PROBLEM TO WORK ON
Check each line below for the word "Local", and copy those that have it.

[Extracted data entries]

■ ■ ■ ■ ■ ■ ■

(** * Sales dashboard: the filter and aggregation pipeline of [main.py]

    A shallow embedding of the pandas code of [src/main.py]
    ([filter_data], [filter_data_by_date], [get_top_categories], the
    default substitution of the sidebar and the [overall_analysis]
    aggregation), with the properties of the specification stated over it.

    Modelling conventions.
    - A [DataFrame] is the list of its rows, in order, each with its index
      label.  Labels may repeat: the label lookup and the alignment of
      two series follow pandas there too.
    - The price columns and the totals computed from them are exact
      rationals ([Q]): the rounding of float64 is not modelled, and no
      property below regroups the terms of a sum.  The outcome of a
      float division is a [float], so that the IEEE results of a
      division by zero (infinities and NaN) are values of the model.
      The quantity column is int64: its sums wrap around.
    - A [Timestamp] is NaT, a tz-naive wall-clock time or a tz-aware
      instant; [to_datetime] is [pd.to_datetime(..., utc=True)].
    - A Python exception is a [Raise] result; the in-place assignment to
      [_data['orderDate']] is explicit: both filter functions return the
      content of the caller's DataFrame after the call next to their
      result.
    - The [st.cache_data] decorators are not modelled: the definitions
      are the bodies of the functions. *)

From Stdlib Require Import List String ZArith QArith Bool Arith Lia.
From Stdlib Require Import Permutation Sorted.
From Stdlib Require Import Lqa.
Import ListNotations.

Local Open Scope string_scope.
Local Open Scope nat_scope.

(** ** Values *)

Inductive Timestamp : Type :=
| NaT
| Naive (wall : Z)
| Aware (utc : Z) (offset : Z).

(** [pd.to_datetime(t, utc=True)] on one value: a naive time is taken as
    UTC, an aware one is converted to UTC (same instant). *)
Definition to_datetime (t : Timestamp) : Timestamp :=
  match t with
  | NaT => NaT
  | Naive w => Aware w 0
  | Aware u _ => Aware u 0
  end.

■ ■ ■ ■ ■ ■ ■

SOLUTION TO THIS EXERCISE
Local Open Scope string_scope.
Local Open Scope nat_scope.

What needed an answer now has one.